The Kickoff Point

Giving the Commodities a Rain Check

After updating our models for 10-K’s and our 2014E/2015E production estimates, we wanted to provide clients
with a snapshot of hedging profiles for the companies in our Universe.

The run-up in the gas curve has provided operators with the opportunity to lock-in relatively attractive gas
prices for the 2014 calendar year. Over the course of 4 months, the average % hedged on the gas side has
risen from just shy of 40% to the current 53%. However, from our conversations with management teams, we
get the sense that operators are not yet willing to ramp up gas drilling. At this point, they feel more
comfortable locking in gas prices and re-investing the cash flows into liquids-rich opportunities. Makes sense,
in our view -- at $4.55/MMBtu, the 12mo NYMEX strip is up 9% both YTD and over the past year. Most
companies we have spoken with need to see prices sustained in the mid-$4’s for a prolonged period, or even
the high-$4’s in some cases, to shift back to gas drilling.

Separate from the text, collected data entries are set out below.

Lemma admission_fields py_str adm blob marker sha bytes r :
  normalize_external_admission py_str adm blob marker sha bytes = Ok r →
  has_field adm "format" (JInt 1) ∧ has_field adm "kind" (JStr RESULT_KIND)
  ∧ has_field adm "decision" (JStr (lit "accept")) ∧ has_field adm "path" (JStr (path_str blob))
  ∧ has_field adm "bytes" (JInt bytes) ∧ has_field adm "sha256" (JStr sha)
  ∧ (∃ d v, adm = JObj d ∧ dict_get (lit "validation") d = Some v
      ∧ has_field v "record" (JStr (path_str marker)) ∧ has_field v "provider" (JStr PROVIDER))
  ∧ (jget "content_identity" r ≫= jget "size") = Some (JInt bytes).
Proof.
  unfold normalize_external_admission. intros E%py_except_Ok; [|done]. unfold admission_body in E.
  apply bind_Ok in E as (v & Ev & E). apply bind_Ok in E as (bad & Hbad & E). apply bind_Ok in E as (? & Hb & E).
  apply raise_if_Ok in Hb. subst bad. apply any_true_false in Hbad.
  repeat (apply Forall_cons in Hbad as [?%differs_false Hbad]).
  apply bind_Ok in E as (content & Hc & E). apply bind_Ok in E as (diag & _ & E). apply bind_Ok in E as (? & Hsz & E).
  apply raise_if_Ok in Hsz. res_inv. apply subscript_Ok in Ev as (d & -> & Hv).
  split_and!; try done; [by exists d, v|].
  destruct (dict_get (lit "size") content) as [[]|] eqn:Esz; try done.
  apply negb_false_iff, Z.eqb_eq in Hsz. subst. exact Esz.
Qed.

Lemma recv_response_bound chunks received acc data : received = Z.of_nat (length acc) →
  received <= MAX_RPC_MESSAGE_BYTES → recv_response chunks received acc = Ok data →
  Z.of_nat (length data) <= MAX_RPC_MESSAGE_BYTES.
Proof.
  revert received acc. induction chunks as [|c chunks IH]; intros received acc Hr Hle E; [simpl in E; res_inv; lia|].
  destruct c as [|x c]; [simpl in E; res_inv; lia|]. cbn [recv_response] in E.
  apply bind_Ok in E as (? & Hm & E). apply raise_if_Ok, Z.ltb_ge in Hm.
  eapply IH; [|exact Hm|exact E]. rewrite length_app. lia.
Qed.

(** An admission over RPC is authentic and about this payload: the socket and token
    file were private, the token well formed, the answer within its size limit and
    carrying this request's identifier, and the admission names exactly this path,
    record, size and digest. *)
Theorem validate_rpc_sound environ py_str socket_stat opened token_data identifier exchange blob marker sha bytes r :
  validate_payload_rpc environ py_str socket_stat opened token_data identifier exchange blob marker sha bytes = Ok r →
  ∃ sv tv token message timeout chunks data response admission,
    socket_stat = Ok sv ∧ S_ISSOCK (st_mode sv) = true ∧ shared_bits (st_mode sv) = 0
    ∧ opened = Ok tv ∧ private_token_file tv = true ∧ 16 <= Z.of_nat (length token)
    ∧ utf8_encode (dumps canonical_style (rpc_request identifier token blob marker sha bytes)) = Some message
    ∧ exchange (message ++ [10%N]) timeout = Ok chunks ∧ recv_response chunks 0 [] = Ok data
    ∧ Z.of_nat (length data) <= MAX_RPC_MESSAGE_BYTES
    ∧ (utf8_decode data ≫= loads) = Some response ∧ has_field response "id" (JStr identifier)
    ∧ subscript "ok" response = Ok (JBool true) ∧ subscript "admission" response = Ok admission
    ∧ has_field admission "path" (JStr (path_str blob)) ∧ has_field admission "bytes" (JInt bytes)
    ∧ has_field admission "sha256" (JStr sha).
Proof.
  unfold validate_payload_rpc. intros E. apply bind_Ok in E as (? & _ & E).
  apply bind_Ok in E as (token & Ht & E). apply bind_Ok in E as (timeout & _ & E).
  apply bind_Ok in E as (message & Hmsg & E). apply of_option_Ok in Hmsg.
  apply bind_Ok in E as (chunks & Hx & E). apply py_except_Ok in Hx; [|done].
  apply bind_Ok in E as (data & Hd & E). apply bind_Ok in E as (admission & Ha & E).
  apply py_except_Ok in Ha; [|done]. unfold rpc_response_body in Ha.
  apply bind_Ok in Ha as (response & Hr & Ha). apply of_option_Ok in Hr.
  apply bind_Ok in Ha as (bad & Hbad & Ha). apply bind_Ok in Ha as (? & Hb & Ha). apply raise_if_Ok in Hb. subst bad.
  apply any_true_false in Hbad. repeat (apply Forall_cons in Hbad as [?%differs_false Hbad]).
  apply bind_Ok in Ha as (okv & Hok & Ha). apply bind_Ok in Ha as (? & Hz & Ha). apply raise_if_Ok in Hz.
  destruct okv as [|[]| | | | |]; try done.
  unfold rpc_token in Ht. apply bind_Ok in Ht as (token' & Ht & Ht2). apply py_except_Ok in Ht; [|done].
  apply bind_Ok in Ht as (sv & Hsv & Ht). apply bind_Ok in Ht as (? & Hs & Ht). apply raise_if_Ok in Hs. guards.
  match goal with H : (shared_bits _ =? 0) = true |- _ => apply Z.eqb_eq in H end. unfold load_token in Ht. apply bind_Ok in Ht as (tv & Htv & Ht).
  apply bind_Ok in Ht as (? & Hp & Ht). apply raise_if_Ok, negb_false_iff in Hp.
  apply bind_Ok in Ht2 as (? & Hl & Ht2). apply raise_if_Ok in Hl. guards.
  match goal with H : (_ <? 16) = false |- _ => apply Z.ltb_ge in H end. injection Ht2 as ->.
  apply admission_fields in E as (_ & _ & _ & ? & ? & ? & _).
  exists sv, tv, token, message, timeout, chunks, data, response, admission. split_and!; try done.
  by eapply recv_response_bound; [| |exact Hd].
Qed.

(** ** Errors of an external admission *)

(** The string subset of [str]. *)
Definition str_of_string (v : json) : pystr := match v with JStr s => s | _ => [] end.

Definition sample_blob : Path := MkPath (lit "/snap/") (lit "weights.bin").
Definition sample_marker : Path := validation_record_path sample_blob.
Definition sample_sha : pystr := Eval vm_compute in lit "sha256:" ++ hexdigest (lit "abc").

Definition admission_text (device : string) : pystr :=
  jtext ("{'format':1,'kind':'coldsnap-payload-validation-result','decision':'accept','path':'/snap/weights.bin',"
  ++ "'bytes':3,'sha256':'")%string ++ sample_sha ++ jtext ("','validation':{'provider':'sha256-cache-v1',"
  ++ "'record':'/snap/weights.bin.coldsnap-validation.json','device':" ++ device
  ++ ",'inode':5,'size':3,'mtime_ns':7,'ctime_ns':8,'uid':0,'gid':0,'mode':420,"
  ++ "'reason':'cached_validation','content_evidence':'cached-full-sha256','bytes_hashed':0,'seconds':0.25}}")%string.

Lemma any_true_class l e : any_true l = Raise e → ∃ m, m ∈ l ∧ m = Raise e.
Proof.
  induction l as [|m l IH]; cbn [any_true]; [done|]. destruct m as [[]|e']; cbn [mbind res_bind]; [done| |].
  - intros E. apply IH in E as (m & ? & ?). exists m. split; [by right|done].
  - intros [= ->]. exists (Raise e). split; [left|done].
Qed.

(** Exceptions of the pieces: lookups raise what the handler catches, conversions may
    also overflow. *)
Definition caught (c : exc_class) : Prop := is_lookup_error c = true.
Definition caught_or_overflow (c : exc_class) : Prop := caught c ∨ c = OverflowError.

On the oil side, the % hedged was relatively unchanged since November. In fact, it ticked down slightly as our
2014E production rose for many companies in our universe. The average currently stands at 59% hedged for
2014E -- operators have been reluctant to add additional hedges given the backwardation exhibited in the WTI
curve. So far, this has worked to their benefit as contracts have typically rolled-up to the high-$90-to-
$100/bbl range as front month contracts expire.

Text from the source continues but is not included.